Leadership discussions at Byron Health Center also include evaluating what’s urgent and what’s important. Employees on the leadership team talk about what tasks are filling their calendar and how much those tasks reflect the priorities for Byron Health Center, a long-term-care provider for adults with complex needs.
Lambert’s strategy is to teach and empower her team. She likes it when decisions can be made at the level where the decisions will have the most impact.
"I really expect our leadership team to run their departments as a macrobusiness to the overall business," Lambert said in a telephone interview last week.
Many colleagues and peers like her style. Lambert won a statewide award for Outstanding Leadership Management at the Leading ;Age Indiana Spring Conference and Trade Show this month.
Seven others were nominated, said Susan Darwent, vice president of operations for LeadingAge Indiana. The Indianapolis organization represents about 200 facilities with at least 3,000 employees.
The award Lambert received is based on criteria including a commitment to team approach, a caring commitment to staff development, and exemplifying the organization’s mission.
It represents "excellent leadership to enhance the workplace and quality of life for residents," Darwent said.
Byron Health Center employs about 140. Meghan Faherty, Byron Health Center’s compliance officer, was among those who provided comments for Lambert’s nomination.
"I have never experienced a leader that takes such a personal interest in not only the professional growth of her staff, but their personal growth as well," Faherty wrote.
"Deb has that special ability to inspire and challenge everyone in our community to do better, and be better every day, without losing sight of our mission and vision."
Lambert said the award was a surprise and honor.
"It’s your peers, so I think anytime your peers acknowledge the work you do it’s a very humbling experience," she said.

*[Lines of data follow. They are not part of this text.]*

Record MirrorUpgradeRequestSpec := Spec_ {
  TargetCluster : string;
  TargetNamespace : string;
  CurrentVersion : string;
  DesiredVersion : string;
  ApprovalMode : string;
  AutoCollectLogs : bool;
  LogArchivePath : string }.

Record MirrorUpgradeRequestStatus (P : Type) := Status_ {
  Phase : string;
  Message : string;
  StartedAt : option P;
  CompletedAt : option P;
  JobRef : string }.
Arguments Status_ {P}.
Arguments Phase {P}.
Arguments Message {P}.
Arguments StartedAt {P}.
Arguments CompletedAt {P}.
Arguments JobRef {P}.

Record MirrorUpgradeRequest (M P : Type) := Request_ {
  req_TypeMeta : TypeMeta;
  ObjectMeta : M;
  Spec : MirrorUpgradeRequestSpec;
  Status : MirrorUpgradeRequestStatus P }.
Arguments Request_ {M P}.
Arguments req_TypeMeta {M P}.
Arguments ObjectMeta {M P}.
Arguments Spec {M P}.
Arguments Status {M P}.

Record MirrorUpgradeRequestList (L I : Type) := List_ {
  list_TypeMeta : TypeMeta;
  ListMeta : L;
  Items : I }.
Arguments List_ {L I}.
Arguments list_TypeMeta {L I}.
Arguments ListMeta {L I}.
Arguments Items {L I}.

(** The zero values of Go. *)
Definition zero_TypeMeta : TypeMeta := TypeMeta_ "" "".
Definition zero_Spec : MirrorUpgradeRequestSpec := Spec_ "" "" "" "" "" false "".
Definition zero_Status {P} : MirrorUpgradeRequestStatus P := Status_ "" "" None None "".
Definition zero_Request {M P} (m : M) : MirrorUpgradeRequest M P :=
  Request_ zero_TypeMeta m zero_Spec zero_Status.

Definition status_is_zero {P} (s : MirrorUpgradeRequestStatus P) : bool :=
  match s with
  | Status_ "" "" None None "" => true
  | _ => false
  end.

(** ** The validation markers *)

(** The part of an OpenAPI schema the markers give: [SEnum] a string among some,
    [STime] a date-time, [SObject] a list of required members and the schemas of
    the members it names. *)
Local Unset Elimination Schemes.
Inductive schema :=
| SString
| SEnum (choices : list string)
| SBool
| STime
| SAnyObject
| SObject (required : list string) (properties : list (string * schema)).
Local Set Elimination Schemes.

Definition spec_schema : schema :=
  SObject ["targetCluster"; "targetNamespace"; "currentVersion"; "desiredVersion"; "approvalMode"]
    [("targetCluster", SString); ("targetNamespace", SString); ("currentVersion", SString);
     ("desiredVersion", SString); ("approvalMode", SEnum ["Manual"; "Auto"]);
     ("autoCollectLogs", SBool); ("logArchivePath", SString)].

Definition phases : list string := ["Pending"; "Approved"; "Running"; "Succeeded"; "Failed"; "RolledBack"].

Definition status_schema : schema :=
  SObject []
    [("phase", SEnum phases); ("message", SString); ("startedAt", STime); ("completedAt", STime);
     ("jobRef", SString)].

Definition request_schema : schema :=
  SObject ["spec"]
    [("kind", SString); ("apiVersion", SString); ("metadata", SAnyObject); ("spec", spec_schema);
     ("status", status_schema)].

Section json.
(** metav1.Time and metav1.ObjectMeta, their zero values and JSON forms: a time is
    null when it is zero and a string otherwise; metadata are left out when they
    are zero ([None]) and an object otherwise; [meta_ok] is what the API server
    accepts as metadata. *)
Context {T M : Type}.
Class MetaJson := {
  time_text : T → option string;
  time_parse : string → option T;
  meta_zero : M;
  meta_members : M → option (list (string * json string));
  meta_ok : list (string * json string) → bool;
  meta_parse : list (string * json string) → M → option M
}.
Context `{!MetaJson}.
Implicit Types (s : MirrorUpgradeRequestStatus T) (r : MirrorUpgradeRequest M T) (t : T) (j : json string).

Those who lead. Those who will lead.
The 42nd Annual Finer Womanhood/Scholarship Program last Sunday at Hotel Fort Wayne was a celebration of leadership.

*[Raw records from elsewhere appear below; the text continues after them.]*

(* ===== verification/DeepCopy.v ===== *)
(** api/v1alpha1/zz_generated.deepcopy.go: the generated copies of
    MirrorUpgradeRequest, on a heap in which pointers can alias. *)
From S2P Require Import Prelude MirrorTypes.

(** ** Memory *)

Abbreviation loc := positive.

(** A slice that is not nil: a window into an array. *)
Record slice := Slice { arr : loc; off : nat; len : nat }.

Section memory.
(** Times, the object and list metadata, and the cells the metadata point to. *)
Context {T M L X : Type}.

(** A request and a list as they are in memory, and what they denote. *)
Abbreviation request := (MirrorUpgradeRequest M loc).
Abbreviation request_list := (MirrorUpgradeRequestList L (option slice)).

Inductive cell :=
| CTime (t : T)
| CSpec (s : MirrorUpgradeRequestSpec)
| CStatus (s : MirrorUpgradeRequestStatus loc)
| CRequest (r : request)
| CArray (l : list request)
| CList (l : request_list)
| COther (x : X).

Abbreviation heap := (gmap loc cell).

(** What allocates and copies: [None] is a panic. *)
Definition copier (A : Type) : Type := A → heap → option (A * heap).

Definition new (c : cell) (h : heap) : loc * heap := let p := fresh (dom h) in (p, <[p := c]> h).

(** ** Pointers

    A pointer to a variable, a field or an element: the cell it lies in, and how
    it is read and written there. *)
Record ref (A : Type) := Ref { base : loc; get_in : cell → option A; put_in : A → cell → option cell }.
Arguments Ref {A}.
Arguments base {A}.
Arguments get_in {A}.
Arguments put_in {A}.

Definition rd {A} (p : ref A) (h : heap) : option A := c ← h !! base p; get_in p c.
Definition wr {A} (p : ref A) (a : A) (h : heap) : option heap :=
  c ← h !! base p; c' ← put_in p a c; Some (<[base p := c']> h).

Definition ref_spec (p : loc) : ref MirrorUpgradeRequestSpec :=
  Ref p (λ c, match c with CSpec s => Some s | _ => None end)
        (λ s c, match c with CSpec _ => Some (CSpec s) | _ => None end).
Definition ref_status (p : loc) : ref (MirrorUpgradeRequestStatus loc) :=
  Ref p (λ c, match c with CStatus s => Some s | _ => None end)
        (λ s c, match c with CStatus _ => Some (CStatus s) | _ => None end).
Definition ref_request (p : loc) : ref request :=
  Ref p (λ c, match c with CRequest r => Some r | _ => None end)
        (λ r c, match c with CRequest _ => Some (CRequest r) | _ => None end).
Definition ref_list (p : loc) : ref request_list :=
  Ref p (λ c, match c with CList l => Some l | _ => None end)
        (λ l c, match c with CList _ => Some (CList l) | _ => None end).
(** [&s[i]]; a panic when [i] is out of range. *)
Definition ref_elem (s : slice) (i : nat) : ref request :=
  Ref (arr s)
    (λ c, match c with CArray l => if decide (i < len s) then l !! (off s + i) else None | _ => None end)
    (λ r c, match c with
            | CArray l => if decide (i < len s ∧ off s + i < length l) then Some (CArray (<[off s + i := r]> l)) else None
            | _ => None end).
(** [&p.f] *)
Definition ref_field {S A} (get : S → A) (put : A → S → S) (p : ref S) : ref A :=
  Ref (base p) (λ c, get <$> get_in p c) (λ a c, s ← get_in p c; put_in p (put a s) c).

Definition at_StartedAt := ref_field (@StartedAt loc) (λ v '(Status_ a b c d e), Status_ a b v d e).
Definition at_CompletedAt := ref_field (@CompletedAt loc) (λ v '(Status_ a b c d e), Status_ a b c v e).
Definition at_TypeMeta := ref_field (@req_TypeMeta M loc) (λ v '(Request_ a m s t), Request_ v m s t).
Definition at_ObjectMeta := ref_field (@ObjectMeta M loc) (λ v '(Request_ a m s t), Request_ a v s t).
Definition at_Spec := ref_field (@Spec M loc) (λ v '(Request_ a m s t), Request_ a m v t).
Definition at_Status := ref_field (@Status M loc) (λ v '(Request_ a m s t), Request_ a m s v).
Definition at_ListTypeMeta := ref_field (@list_TypeMeta L (option slice)) (λ v '(List_ a m i), List_ v m i).
Definition at_ListMeta := ref_field (@ListMeta L (option slice)) (λ v '(List_ a m i), List_ a v i).
Definition at_Items := ref_field (@Items L (option slice)) (λ v '(List_ a m i), List_ a m v).

(** ** The generated functions *)

(** Copies apimachinery provides: of the times pointers point to, and of what
    metadata point to. *)
Class ApiMachinery := {
  Time_DeepCopy : copier loc;
  ObjectMeta_DeepCopy : copier M;
  ListMeta_DeepCopy : copier L;
  zero_ObjectMeta : M;
  zero_ListMeta : L
}.
Context `{!ApiMachinery}.

(** [*out = *in] *)
Definition assign {A} (i o : ref A) (h : heap) : option heap := a ← rd i h; wr o a h.

(** [in.DeepCopyInto(out)] of the metadata. *)
Definition copy_into {A} (copy : copier A) (i o : ref A) (h : heap) : option heap :=
  a ← rd i h; '(a', h) ← copy a h; wr o a' h.

(** [if *in != nil { *out = ( *in).DeepCopy() }] *)
Definition copy_time (i o : ref (option loc)) (h : heap) : option heap :=
  v ← rd i h;
  match v with
  | None => Some h
  | Some p => '(q, h) ← Time_DeepCopy p h; wr o (Some q) h
  end.

Definition MirrorUpgradeRequestSpec_DeepCopyInto (i o : ref MirrorUpgradeRequestSpec) (h : heap) : option heap :=
  assign i o h.

Definition MirrorUpgradeRequestStatus_DeepCopyInto (i o : ref (MirrorUpgradeRequestStatus loc)) (h : heap)
    : option heap :=
  h ← assign i o h;
  h ← copy_time (at_StartedAt i) (at_StartedAt o) h;
  copy_time (at_CompletedAt i) (at_CompletedAt o) h.

Definition MirrorUpgradeRequest_DeepCopyInto (i o : ref request) (h : heap) : option heap :=
  h ← assign i o h;
  h ← assign (at_TypeMeta i) (at_TypeMeta o) h;
  h ← copy_into ObjectMeta_DeepCopy (at_ObjectMeta i) (at_ObjectMeta o) h;
  h ← assign (at_Spec i) (at_Spec o) h;
  MirrorUpgradeRequestStatus_DeepCopyInto (at_Status i) (at_Status o) h.

(** [for i := range *in { ( *in)[i].DeepCopyInto(&( *out)[i]) }], [n] elements
    from [k] on; the slices are read from their variables at every element. *)
Fixpoint copy_items (i o : ref (option slice)) (k n : nat) (h : heap) : option heap :=
  match n with
  | O => Some h
  | S n =>
      si ← rd i h; so ← rd o h;
      si ← si; so ← so;
      h ← MirrorUpgradeRequest_DeepCopyInto (ref_elem si k) (ref_elem so k) h;
      copy_items i o (S k) n h
  end.

Definition MirrorUpgradeRequestList_DeepCopyInto (i o : ref request_list) (h : heap) : option heap :=
  h ← assign i o h;
  h ← assign (at_ListTypeMeta i) (at_ListTypeMeta o) h;
  h ← copy_into ListMeta_DeepCopy (at_ListMeta i) (at_ListMeta o) h;
  s ← rd (at_Items i) h;
  match s with
  | None => Some h
  | Some s =>
      let '(a, h) := new (CArray (replicate (len s) (zero_Request zero_ObjectMeta))) h in
      h ← wr (at_Items o) (Some (Slice a 0 (len s))) h;
      n ← rd (at_Items i) h;
      copy_items (at_Items i) (at_Items o) 0 (from_option len 0 n) h
  end.

(** [func (in *T) DeepCopy() *T] *)
Definition deep_copy {A} (c : cell) (at_loc : loc → ref A) (into : ref A → ref A → heap → option heap)
    (p : option loc) (h : heap) : option (option loc * heap) :=
  match p with
  | None => Some (None, h)
  | Some p =>
      let '(q, h) := new c h in
      h ← into (at_loc p) (at_loc q) h; Some (Some q, h)
  end.

Definition MirrorUpgradeRequestSpec_DeepCopy : option loc → heap → option (option loc * heap) :=
  deep_copy (CSpec zero_Spec) ref_spec MirrorUpgradeRequestSpec_DeepCopyInto.
Definition MirrorUpgradeRequestStatus_DeepCopy : option loc → heap → option (option loc * heap) :=
  deep_copy (CStatus zero_Status) ref_status MirrorUpgradeRequestStatus_DeepCopyInto.
Definition MirrorUpgradeRequest_DeepCopy : option loc → heap → option (option loc * heap) :=
  deep_copy (CRequest (zero_Request zero_ObjectMeta)) ref_request MirrorUpgradeRequest_DeepCopyInto.
Definition MirrorUpgradeRequestList_DeepCopy : option loc → heap → option (option loc * heap) :=
  deep_copy (CList (List_ zero_TypeMeta zero_ListMeta None)) ref_list MirrorUpgradeRequestList_DeepCopyInto.

(** A [runtime.Object]: the nil interface, or a pointer under its type. *)
Inductive runtime_Object := NilObject | ObjRequest (p : option loc) | ObjList (p : option loc).

Definition MirrorUpgradeRequest_DeepCopyObject (p : option loc) (h : heap) : option (runtime_Object * heap) :=
  '(c, h) ← MirrorUpgradeRequest_DeepCopy p h;
  match c with Some _ => Some (ObjRequest c, h) | None => Some (NilObject, h) end.
Definition MirrorUpgradeRequestList_DeepCopyObject (p : option loc) (h : heap) : option (runtime_Object * heap) :=
  '(c, h) ← MirrorUpgradeRequestList_DeepCopy p h;
  match c with Some _ => Some (ObjList c, h) | None => Some (NilObject, h) end.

The Eta Upsilon Zeta Chapter of Zeta Phi Beta Sorority Inc. hosted the program and awarded $3,000 in scholarships.
The high school scholarship recipients – "those who will lead" – are already active in various organizations and churches, including some leadership roles.
The sorority also honored six leaders age 40 and younger: an entrepreneur specializing in natural hair care (Juanita Henderson); an artist (Theoplis Smith, who also works for a local bank); an educator (Principal Tameka M. Wilson); two local ministers (spouses Bryson and Monique Sharp); and one from the medical field (pharmacy manager Anthony Scott).
It was another reminder about the depth and diversity of leadership within Fort Wayne, including from those born and raised here and from many who relocate here.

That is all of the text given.